- Born: 1867 Clitheroe
- Died: 1960 (aged 92–93) Eastbourne
- Occupation: nurse
- Employer: Birmingham General Hospital General Nursing Council
- Organization: Royal College of Nursing
- Known for: Being Chair of the General Nursing Council for England and Wales
- Honours: DBE, RRC

= Ellen Musson =

British nurse (1867 – 1960)

Dame Ellen Musson

Dame Ellen Mary Musson, (11 August 1867 – 7 November 1960) was Chair of the General Nursing Council for England and Wales. Her nursing career began in 1898. She served prominently at St Bartholomew's Hospital, West Smithfield, London.

==Biography==
Musson was raised in Clitheroe, Lancashire. Her father, William Edward Musson, was a surgeon, trained at St Thomas' Hospital. She decided, aged 27, to train as a nurse. She started her training on 1 February 1895 at St Bartholomew's, completing in 1898 with that year's highest marks as their gold medallist. She worked as night superintendent and sister before being promoted in 1906 to assistant matron at St Bartholomew's, where she was an active member of the League of St. Bartholomew’s Nurses.
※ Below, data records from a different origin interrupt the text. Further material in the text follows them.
(* ===== verification/HybridLookup.v ===== *)
(** * HybridLookup
    Correctness of the fixed-point loop of HybridKVCacheCoordinator.find_longest_cache_hit:
    it terminates, and its result is one hit length that every attention group can use. The
    proof only uses the interface [HitFinder] of the per-type lookups. *)
From S2P Require Import Prelude OrdDict KVCacheBlock FreeQueue Request BlockHash BlockPool BlockPoolInv Managers CacheHit HitFinder Coordinator.

Abbreviation AttnGroup := (KVCacheSpec * list Z * Kind)%type.
Definition ag_bs (ag : AttnGroup) : Z := s_block_size ag.1.1.
Definition ag_ids (ag : AttnGroup) : list Z := ag.1.2.
Definition ag_full (ag : AttnGroup) : bool := is_full_spec ag.1.1.

(** The classes with the lookup of full attention. *)
Definition full_lookup (k : Kind) : Prop :=
  match k with FullAttention | SinkFullAttention _ | NELSSA _ _ => True | _ => False end.

Lemma find_spec_ok b k p bhs n gids bs e a d c :
  (full_lookup k -> b = true) -> find_longest_cache_hit b k p bhs n gids bs e a d c = find_longest_cache_hit true k p bhs n gids bs e a d c.
Proof. intros Hb. unfold find_longest_cache_hit. destruct k; try done; by rewrite Hb. Qed.

(** What the constructor of the coordinator establishes for its attention groups. *)
Record group_wf (c : Coordinator) (ag : AttnGroup) : Prop := {
  gw_bs : 0 < ag_bs ag;
  gw_hash : ag_bs ag mod hash_block_size (block_pool c) = 0;
  gw_lcm : (ag_bs ag | lcm_block_size c);
  gw_ids : ag_ids ag <> [];
  gw_range : forall g, g ∈ ag_ids ag -> 0 <= g < 2 ^ 32 /\ g < zlen (kv_cache_groups (config c));
  gw_NoDup : NoDup (ag_ids ag);
  gw_full : ag_full ag = true -> forall t, get_num_skipped_tokens ag.2 t = 0;
  gw_pre : find_pre ag.2 (ag_bs ag) false (lcm_block_size c);
  gw_spec : full_lookup ag.2 -> full_or_chunked ag.1.1 = true;
}.

Record hybrid_wf (c : Coordinator) (L : list loc) : Prop := {
  hw_core : pool_core (block_pool c) L;
  hw_hbs : 0 < hash_block_size (block_pool c);
  hw_lcm : 0 < lcm_block_size c;
  hw_groups : forall ag, ag ∈ attention_groups c -> group_wf c ag;
  hw_disjoint : forall i j ag ag' g, attention_groups c !! i = Some ag -> attention_groups c !! j = Some ag' ->
    g ∈ ag_ids ag -> g ∈ ag_ids ag' -> i = j;
  hw_one_full : forall i ag, attention_groups c !! i = Some ag -> ag_full ag = true -> i = 0%nat;
  hw_eagle : forall i ag, attention_groups c !! i = Some ag ->
    existsb (Z.eqb (Z.of_nat i)) (eagle_attn_group_indices c) = true ->
    find_pre ag.2 (ag_bs ag) true (lcm_block_size c);
}.

Section hybrid.
Context (c : Coordinator) (L : list loc) (Hwf : hybrid_wf c L) (block_hashes : list bytes) (max_len : Z).
Context (Hmax : 0 <= max_len) (Hlen : max_len / hash_block_size (block_pool c) <= zlen block_hashes).
#[local] Notation lcm := (lcm_block_size c).
#[local] Notation hbs := (hash_block_size (block_pool c)).

Definition hashes_of (ag : AttnGroup) : BlockHashList :=
  if ag_bs ag =? hbs then HList block_hashes else HScaled (mkBHL block_hashes (ag_bs ag / hbs)).

Lemma hashes_for_ok ag : group_wf c ag -> hashes_for hbs block_hashes ag.1.1 = Ok (hashes_of ag).
Proof.
  intros Hg. unfold hashes_for, hashes_of, new_BlockHashListWithBlockSize.
  change (s_block_size ag.1.1) with (ag_bs ag). rewrite (gw_hash _ _ Hg). by destruct (_ =? hbs).
Qed.

(** There is a hash for every block the lookup can ask for. *)
Lemma hashes_enough ag l : group_wf c ag -> 0 <= l <= max_len -> l / ag_bs ag <= zlen (bh_list (hashes_of ag)).
Proof.
  intros Hg Hl. pose proof (gw_bs _ _ Hg) as Hbs. pose proof (hw_hbs _ _ Hwf) as Hh.
  assert (H1 : l / ag_bs ag <= max_len / ag_bs ag) by (apply Z.div_le_mono; lia).
  unfold hashes_of. destruct (Z.eqb_spec (ag_bs ag) hbs) as [E | E]; simpl; [rewrite E in *; lia |].
  pose proof (gw_hash _ _ Hg) as Hm. apply Z.div_exact in Hm; [| lia]. set (k := ag_bs ag / hbs) in *.
  assert (0 < k) by nia. unfold zlen at 1. rewrite length_fmap. unfold range. rewrite length_seqZ.
  unfold bhl_len. simpl. pose proof (Z.div_pos (zlen block_hashes) k (zlen_nonneg _)).
  rewrite Z2Nat.id by lia. etransitivity; [exact H1 |]. rewrite Hm, <- Z.div_div by lia.
  by apply Z.div_le_mono.
Qed.

(** The blocks stored for a group are a usable hit of [n] blocks. *)
Definition rows_stored (ag : AttnGroup) (bl : list (option (list loc))) (rows : list (list loc)) : Prop :=
  (forall j g, ag_ids ag !! j = Some g ->
     exists col, columns (length (ag_ids ag)) rows !! j = Some col /\ bl !! Z.to_nat g = Some (Some col)) /\
  usable (block_pool c) (ag_ids ag) (hashes_of ag) (get_num_skipped_tokens ag.2) (ag_bs ag) rows.
Definition group_at (ag : AttnGroup) (bl : list (option (list loc))) (n : Z) : Prop :=
  exists rows, zlen rows = n /\ rows_stored ag bl rows.

Lemma group_at_frame ag bl bl' n :
  (forall g, g ∈ ag_ids ag -> bl' !! Z.to_nat g = bl !! Z.to_nat g) -> group_at ag bl n -> group_at ag bl' n.
Proof.
  intros H (rows & ? & Hst & Hu). exists rows. split; [done |]. split; [| done]. intros j g Hj.
  rewrite H by (by eapply list_elem_of_lookup_2). by apply Hst.
Qed.

(** Storing the hits of a group. *)
Lemma store_hits_other ids hits : forall bl g,
  (forall x, x ∈ ids -> 0 <= x) -> 0 <= g -> (g ∉ ids) -> store_hits ids hits bl !! Z.to_nat g = bl !! Z.to_nat g.
Proof.
  unfold store_hits. revert hits. induction ids as [|i ids IH]; intros [|h hits] bl g Hpos Hg Hn; simpl; try done.
  rewrite IH; [| set_solver .. | done | set_solver]. apply list_lookup_insert_ne.
  intros E. apply Hn, elem_of_cons. left. specialize (Hpos i ltac:(by left)). lia.
Qed.

Lemma length_store_hits ids hits : forall bl, length (store_hits ids hits bl) = length bl.
Proof.
  unfold store_hits. revert hits. induction ids as [|i ids IH]; intros [|h hits] bl; simpl; try done.
  rewrite IH. apply length_insert.
Qed.

Lemma store_hits_lookup ids hits : forall bl j g col,
  NoDup ids -> (forall x, x ∈ ids -> 0 <= x < zlen bl) ->
  ids !! j = Some g -> hits !! j = Some col -> store_hits ids hits bl !! Z.to_nat g = Some (Some col).
Proof.
  revert hits. induction ids as [|i ids IH]; intros [|h hits] bl [|j] g col Hnd Hr Hj Hh; try done.
  - simpl in Hj, Hh. simplify_eq. apply NoDup_cons in Hnd as [Hn _].
    change (store_hits (g :: ids) (col :: hits) bl) with (store_hits ids hits (<[Z.to_nat g := Some col]> bl)).
    pose proof (Hr g ltac:(by left)) as Hg. unfold zlen in Hg.
    rewrite store_hits_other; [| intros x Hx; apply Hr; by right | lia | done].
    apply list_lookup_insert_eq. lia.
  - apply NoDup_cons in Hnd as [_ Hnd].
    change (store_hits (i :: ids) (h :: hits) bl) with (store_hits ids hits (<[Z.to_nat i := Some h]> bl)).
    apply (IH hits _ j); [done | | done | done]. intros x Hx. unfold zlen. rewrite length_insert. apply Hr. by right.
Qed.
By 1908 Musson was matron at the Swansea General and Eye Hospital, a post she held for three years, where she actively supported the campaign for the eventual Nurses Registration Act 1919. This included co-signing a published letter of support alongside women's campaigners such as Clementina Black, Charlotte Carmichael Stopes and Millicent Fawcett and leading nurses such as Sidney Browne, Annie Warren Gill and Ethel Gordon Fenwick

In December 1908 Musson was appointed matron of Birmingham General Hospital. Musson was the twenty-sixth nurse to be registered with the General Nursing Council in September 1921. Her commitment to furthering the nursing profession included holding the position of Treasurer, International Council of Nurses from 1929 to 1947.

She spent the next two decades working to improve the status of nursing with the College of Nursing and the General Nursing Council.

==Territorial Force Nursing Service==
Musson joined the Territorial Force Nursing Service (TFNS) when it was established in 1908, and served as principal matron from 1915 to 1918 during the First World War. The TFNS was the nursing wing of the Territorial Army, it consisted of civilian nurses who would provide a reserve of trained nurses for the army, in the event of war. Under the organisation of the TFNS, the country was divided into six regions, and Musson was appointed one of the two matrons for the Birmingham Region. Like other matrons in the TFNS, she encouraged her nurses to join.

==Representation on Committees==
Musson was a founder member of the Royal College of Nursing, the sixth member on the register, joining in 1916. She served as a Council Member from 1916 to 1939; as Honorary Treasurer from 1939 to 1949; and as Vice-President from 1950 to 1960.

Musson was the first nurse to act as Chair of the General Nursing Council from 1926 to 1943. In 1937 Musson sat on the Inter-Departmental Committee on Nursing Services (Athlone Report), and in 1945 she became president for one year of the National Council of Nurses of Great Britain and Northern Ireland when their work was revived post-war.

==Honours==
- In 1916 Musson was awarded the Royal Red Cross (RRC)
- In 1928 Musson was appointed a Commander of the Order of the British Empire (CBE)
- In 1932, Musson received an Honorary LL.D from the University of Leeds
- In 1939, Musson was appointed a Dame Commander of the Order of the British Empire (DBE)
- In 1939, Musson was awarded the Florence Nightingale Medal, a medal awarded by the International Red Cross Society biennially in recognition of outstanding service to the nursing profession

==Death==
Dame Ellen Musson died in Eastbourne, Sussex, on 7 November 1960, aged 93.